This fiasco brings out the abject failure of the administration. For a long time, the administration was aware of the situation, but mishandling Kashmir has become its hallmark. Given that there is no accountability, the first option is to fire the bullet to kill protesters, not to scare them away. The impunity with which the police and the paramilitary forces have responded to situations in Kashmir since 2008 has helped them to become indispensable because the political leadership has always shielded them.

Militancy

The agitation and the anger following the killing spree have formed a dangerous combination that is pushing the youth towards militancy. In the past few years, there has been a steep rise in the number of local militants. Earlier, the ratio of foreign militants to local militants was 70:30. Today, according to officials, it is just the reverse. According to official sources, the number of youths who joined militancy in 2010 was 54. It decreased to 23 in 2011. There was a further decline to 21 and 16 in 2012 and 2013 respectively, but the number went up to 53 in 2014 and rose drastically to 66 in 2015 and 88 in 2016.

In 2017, informed sources say, 19 youths joined the ranks of militants until March. Security officials admit that the hanging of the 2001 Parliament building attack case convict Mohammed Afzal Guru in 2013 was a turning point as far as pushing the youth towards militancy is concerned. Kashmiris found themselves completely pushed to the wall following the hanging of Afzal Guru.

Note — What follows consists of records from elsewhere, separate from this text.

(** The frames of a run that returns. *)
Lemma split_obs_spatially_inv df split out :
  split_obs_spatially df split = Ok out ->
  exists a1 a2 rest,
    map snd (coords_of df) = a1 :: a2 :: rest
    /\ fill [("lon", gather (fst split) a1); ("lat", gather (fst split) a2);
             ("subset", repeat (Str "train") (List.length (fst split)))]
            [("lon", gather (snd split) a1); ("lat", gather (snd split) a2);
             ("subset", repeat (Str "val") (List.length (snd split)))]
            (map (gather (fst split)) (map snd (data_of df)))
            (map (gather (snd split)) (map snd (data_of df)))
            (map fst (data_of df))
       = (df_train out, df_val out)
    /\ df_train_val out = concat (df_train out) (df_val out).
Proof.
  unfold split_obs_spatially, spatial_tts. fold (coords_of df) (data_of df).
  destruct (_ <? 2); [discriminate |].
  destruct (mapM (take (fst split)) (map snd (coords_of df))) as [ct |] eqn:Hct;
    [| discriminate].
  cbn [bind].
  destruct (mapM (take (fst split)) (map snd (data_of df))) as [dt |] eqn:Hdt;
    [| discriminate].
  cbn [bind].
  destruct (mapM (take (snd split)) (map snd (coords_of df))) as [cv |] eqn:Hcv;
    [| discriminate].
  cbn [bind].
  destruct (mapM (take (snd split)) (map snd (data_of df))) as [dv |] eqn:Hdv;
    [| discriminate].
  cbn [bind fst snd].
  apply takes_ok in Hct, Hdt, Hcv, Hdv. subst ct dt cv dv.
  destruct (map snd (coords_of df)) as [| a1 [| a2 rest]]; try discriminate.
  cbn [map nth_error of_option bind len set_item String.eqb Ascii.eqb Bool.eqb].
  unfold gather at 3 6. rewrite !length_map.
  fold (gather (fst split) a1) (gather (snd split) a1).
  destruct (fill _ _ _ _ _) as [dtr dva] eqn:Hfill.
  intros H. injection H as <-. cbn [df_train df_val df_train_val].
  exists a1, a2, rest. repeat split. exact Hfill.
Qed.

With the killing of Burhan Wani in July 2016 and the romanticism that his life story infused among the youth, more and more youths started joining the militancy. But that is hardly a concern on the ground as the youths who are taking on the security forces with stones are proving to be more dangerous than the actual militants. The youths, who once told former External Affairs Minister Yashwant Sinha that they did not fear death, have the capacity to put the forces on the back foot to the extent that the forces have lost their balance in dealing with them.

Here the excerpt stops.